Toscanini NBC Symphony Summer Concerts 1952 – Immortal Performances

by | May 17, 2024 | Classical CD Reviews, Classical Reissue Reviews | 0 comments

Toscanini NBC Symphony Summer Concerts 1952 – July 26, August 2 (complete listing below) – NBC Symphony Orchestra/ Arturo Toscanini – Immortal Performances IPCD 1190-2 (2 CDs: 1:49:02 [www.immortalperformances.org] *****:

Immortal Performances restores Maestro Arturo Toscanini with what commentator Ben Grauer calls “The NBC Summer Orchestra,” a gentle misnomer for a pair of unscheduled concerts given in late July and early August 1952. after the Maestro had suffered several physical and emotional setbacks: an injured knee after an NBC radio broadcast 17 February 1951 had terminated the remainder of the season; the exertions of compensatory over-exercising had led to a small stroke; and the conductor’s wife, Carla, suffered a heart attack that April, dying in late June. Despite a palpable depression, Toscanini rebounded for the 1951-52 season, determined to make his music compensate for life’s trials. In early July, curtailing his usual vacation to Italy, Toscanini returned to New York on July 8, and he immediately programmed two additional concerts, 26 July 1952 and 2 August 1952, of lighter concert music in a popular taste.  Though RCA recorded the programs commercially a few days after each concert, the tapes of the actual performances invoke a resonant, thrilling energy which studio incarnations lack. The eternal dictum about Toscanini, that his commitment to any score before him, however serious or light-hearted, elicited the utmost care and demanding discipline from all participants. The scintillating brio that pervades these two hour-long programs testifies to the success of the Maestro’s working aesthetic.
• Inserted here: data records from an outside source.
(** Route matching: literals compare without regard to case (the router
    default), a parameter takes one non-empty segment. *)
Fixpoint match_path (pattern : list Seg) (p : list string)
  : option (list (string * string)) :=
  match pattern, p with
  | [], [] => Some []
  | Lit l :: pattern', s :: p' =>
      if String.eqb (Js.toLowerCase l) (Js.toLowerCase s)
      then match_path pattern' p' else None
  | Param n :: pattern', s :: p' =>
      if Js.truthy s
      then option_map (cons (n, s)) (match_path pattern' p') else None
  | _, _ => None
  end.

Definition with_params (c : Ctx) (ps : list (string * string)) : Ctx :=
  {| req := req c; params := ps; errors := errors c; now := now c |}.

Definition param (c : Ctx) (k : string) : string :=
  match find (fun kv => String.eqb (fst kv) k) (params c) with
  | Some kv => snd kv
  | None => ""
  end.

(** The handlers of one route, in order, until one answers. *)
Fixpoint run_stack (hs : list Handler) (c : Ctx) : Outcome :=
  match hs with
  | [] => Next c
  | h :: hs' =>
      match h c with
      | Next c' => run_stack hs' c'
      | Respond r => Respond r
      end
  end.

(** The layers of a router, in registration order.  A route whose
    handlers all called [next()] hands over to the layers after it, with
    [req.params] as they were before it.  [Next] at the end means the
    router did not answer. *)
Fixpoint dispatch (layers : list Layer) (c : Ctx) : Outcome :=
  match layers with
  | [] => Next c
  | Route m pattern hs :: layers' =>
      if method_eqb m (method (req c)) then
        match match_path pattern (path (req c)) with
        | Some ps =>
            match run_stack hs (with_params c ps) with
            | Next c' => dispatch layers' (with_params c' (params c))
            | Respond r => Respond r
            end
        | None => dispatch layers' c
        end
      else dispatch layers' c
  | Use h :: layers' =>
      match h c with
      | Next c' => dispatch layers' c'
      | Respond r => Respond r
      end
  end.

End Express.

(* ================================================================== *)
(** ** Library functions taken as given *)

Module Platform.

(** validator.js's [isEmail] and [isISO8601] on strings and
    [Date.prototype.toISOString] on instants are not reimplemented; the
    backend is modelled for any such functions. *)
Record t := {
  isEmail : string -> bool;
  isISO8601 : string -> bool;
  toISOString : Z -> string
}.

End Platform.

(* ================================================================== *)
(** ** Role gate *)

Module Auth.
Import Json Express.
The Immortal Performances production in itself offers marvelous, eyewitness accounts, first from restoration engineer Richard Caniell, who was in attendance at Carnegie Hall. He had the rare privilege of hearing Toscanini in three works new to his ears and eyes: Kikimora, Dance of the Hours, and Finlandia.  Caniell testifies to “the jubilant spirit that seemed to pervade the entire experience.” Robert Matthew-Walker in the 15-page booklet provides historical commentary, noting that Toscanini raised the level of expectation for the realization of popular-concert programs, with his “empathy and interpretative skill.” Caniell adds that significant cuts were made to Ben Grauer’s loquacious commentaries, and sonic adjustments were selectively instituted to bring out orchestral voicings and definition to augment effects bequeathed by the original broadcast engineers.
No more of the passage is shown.